Stored entries:
++++

Lemma staged_key_opens_stream_witness :
  let request := Demo.submission [] Demo.usable "solve x+1=2" None in
  status (chat Demo.env request Demo.empty_world).1 = "success"
  /\ exists id data generator w'',
       request_id (chat Demo.env request Demo.empty_world).1 = Some id
       /\ CHAT_REQUESTS (chat Demo.env request Demo.empty_world).2 !! chat_key id = Some data
       /\ chat_stream Demo.env id (chat Demo.env request Demo.empty_world).2
          = (StreamingResponse generator, w'')
       /\ generator = generate_response Demo.env id (cd_history data) (cd_api_state data)
       /\ (heap_list w'' (cd_history data) = req_history request
           \/ heap_list w'' (cd_history data)
              = req_history request
                ++ [user_message_of (strip (msg_text (req_message request)))
                      (msg_image_data (req_message request))])
       /\ (length (heap_list w'' (cd_history data)) <= 40)%nat.
Proof.
  split; [reflexivity|].
  apply (staged_key_opens_stream Demo.env
           (Demo.submission [] Demo.usable "solve x+1=2" None) Demo.empty_world
           (chat Demo.env (Demo.submission [] Demo.usable "solve x+1=2" None)
              Demo.empty_world).1);
    [by destruct (chat _ _ _)|reflexivity].
Defined.

(** Stage, evict, then dispatch: once the timer a successful [chat] armed has
    run, and before anything is dispatched, the returned key is reported as an
    invalid or expired request, the timer's own entry is gone and the other
    pending requests are where they were. *)
Theorem evicted_key_is_refused (env : environment) (request : ChatRequest) (w : world)
    (body : JSONBody) (w' : world) :
  chat env request w = (body, w') ->
  status body = "success" ->
  exists id timer,
    request_id body = Some id
    /\ timers w' = timer :: timers w
    /\ interval timer = 300
    /\ chat_stream env id (cleanup_request_data (closure_request_id timer) w')
       = (JSONResponse {| status := "error"; message := Text.msg_invalid_request;
                          request_id := None |},
          cleanup_request_data (closure_request_id timer) w')
    /\ CHAT_REQUESTS (cleanup_request_data (closure_request_id timer) w')
       = delete (chat_key id) (CHAT_REQUESTS w).
Proof.
  intros Hc Hs.
  destruct (chat_success env request w body w' Hc Hs)
    as (id & data & Hid & Hne & E & _ & _ & _ & Ht).
  exists id, {| interval := 300; closure_request_id := id |}.
  split_and!; [done|done|done|..]; cbn [closure_request_id].
  - unfold chat_stream, cleanup_request_data. rewrite E. simpl.
    rewrite lookup_delete_eq. by destruct (String.eqb id "").
  - unfold cleanup_request_data. rewrite E. simpl.
    revert Hc Hid. unfold chat. destruct (_ || _); [by intros [= <- _]|].
    destruct (_ <=? _); [by intros [= <- _]|].
    destruct (timer_start env); [by intros [= <- _]|].
    intros [= <- <-] [= <-]. simpl. apply delete_insert_eq.
Qed.

Lemma evicted_key_is_refused_witness :
  let request := Demo.submission [] Demo.usable "solve x+1=2" None in
  status (chat Demo.env request Demo.staged).1 = "success"
  /\ exists id timer,
       request_id (chat Demo.env request Demo.staged).1 = Some id
       /\ timers (chat Demo.env request Demo.staged).2 = timer :: timers Demo.staged
       /\ interval timer = 300
       /\ chat_stream Demo.env id
            (cleanup_request_data (closure_request_id timer)
               (chat Demo.env request Demo.staged).2)
          = (JSONResponse {| status := "error"; message := Text.msg_invalid_request;
                             request_id := None |},
             cleanup_request_data (closure_request_id timer)
               (chat Demo.env request Demo.staged).2)
       /\ CHAT_REQUESTS (cleanup_request_data (closure_request_id timer)
                           (chat Demo.env request Demo.staged).2)
          = delete (chat_key id) (CHAT_REQUESTS Demo.staged).
Proof.
  split; [reflexivity|].
  apply (evicted_key_is_refused Demo.env
           (Demo.submission [] Demo.usable "solve x+1=2" None) Demo.staged
           (chat Demo.env (Demo.submission [] Demo.usable "solve x+1=2" None)
              Demo.staged).1);
    [by destruct (chat _ _ _)|reflexivity].
Defined.

(** A timer that cannot be started: [chat] reports a server error, yet the
    submission is already in the table and stays there with no timer armed for
    it; a dispatch with the client's key still opens its stream. *)
Theorem unstarted_timer_leaves_entry (env : environment) (request : ChatRequest)
    (w : world) (e : exn) (id : string) :
  timer_start env = Some e ->
  req_request_id request = Some id -> id <> "" ->
  truthy (PDict (req_api_state request))
  && truthy (dict_get_or (req_api_state request) "is_valid" (PBool false)) = true ->
  Z.of_nat (length (req_history request)) < MAX_HISTORY * 2 ->
  (chat env request w).1
  = {| status := "error"; message := Text.msg_server_error +:+ exn_str e;
       request_id := None |}
  /\ (cd_message <$> CHAT_REQUESTS (chat env request w).2 !! chat_key id)
     = Some (req_message request)
  /\ timers (chat env request w).2 = timers w
  /\ is_stream (chat_stream env id (chat env request w).2).1 = true.
Proof.
  intros Ht Hid Hne [Ha Hv]%andb_true_iff Hlen.
  assert (exists data,
            chat env request w
            = ({| status := "error"; message := Text.msg_server_error +:+ exn_str e;
                  request_id := None |},
               with_requests (insert (chat_key id) data)
                 (with_dicts (insert (cd_api_state data) (req_api_state request))
                    (with_lists (insert (cd_history data) (req_history request)) w)))
            /\ cd_message data = req_message request) as (data & -> & Hm).
  { unfold chat. rewrite Ha, Hv, Ht, Hid. cbn [negb orb].
    apply Z.ltb_lt in Hlen. rewrite Z.leb_antisym, Hlen. cbn [negb].
    destruct (String.eqb_spec id ""); [done|].
    by exists {| cd_history := fresh (dom (lists w)); cd_api_state := fresh (dom (dicts w));
                 cd_grade := req_grade request; cd_topic := req_topic request;
                 cd_message := req_message request; cd_timestamp := now_isoformat env |}. }
  cbn [fst snd]. split_and!; [done| |done|].
  - simpl. by rewrite lookup_insert_eq, <- Hm.
  - unfold chat_stream. destruct (String.eqb_spec id ""); [done|].
    simpl. by rewrite lookup_insert_eq.
Qed.

Lemma unstarted_timer_leaves_entry_witness :
  let request := Demo.submission [] Demo.usable "hi" (Some "r9") in
  (chat Demo.env_no_thread request Demo.empty_world).1
  = {| status := "error";
       message := Text.msg_server_error +:+ "can't start new thread";
       request_id := None |}
  /\ (cd_message <$> CHAT_REQUESTS (chat Demo.env_no_thread request Demo.empty_world).2
                     !! chat_key "r9")
     = Some (req_message request)
  /\ timers (chat Demo.env_no_thread request Demo.empty_world).2 = timers Demo.empty_world
  /\ is_stream (chat_stream Demo.env_no_thread "r9"
                  (chat Demo.env_no_thread request Demo.empty_world).2).1 = true.
Proof.
  apply (unstarted_timer_leaves_entry Demo.env_no_thread
           (Demo.submission [] Demo.usable "hi" (Some "r9")) Demo.empty_world
           (PyError "can't start new thread") "r9"); [reflexivity|reflexivity|done|..].
  - reflexivity.
  - by vm_compute.
Defined.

++++

EXERCISE REQUIREMENTS:
Read through the data above. Report each line that has the word "environment".

YOUR SOLUTION:
Theorem evicted_key_is_refused (env : environment) (request : ChatRequest) (w : world)
Theorem unstarted_timer_leaves_entry (env : environment) (request : ChatRequest)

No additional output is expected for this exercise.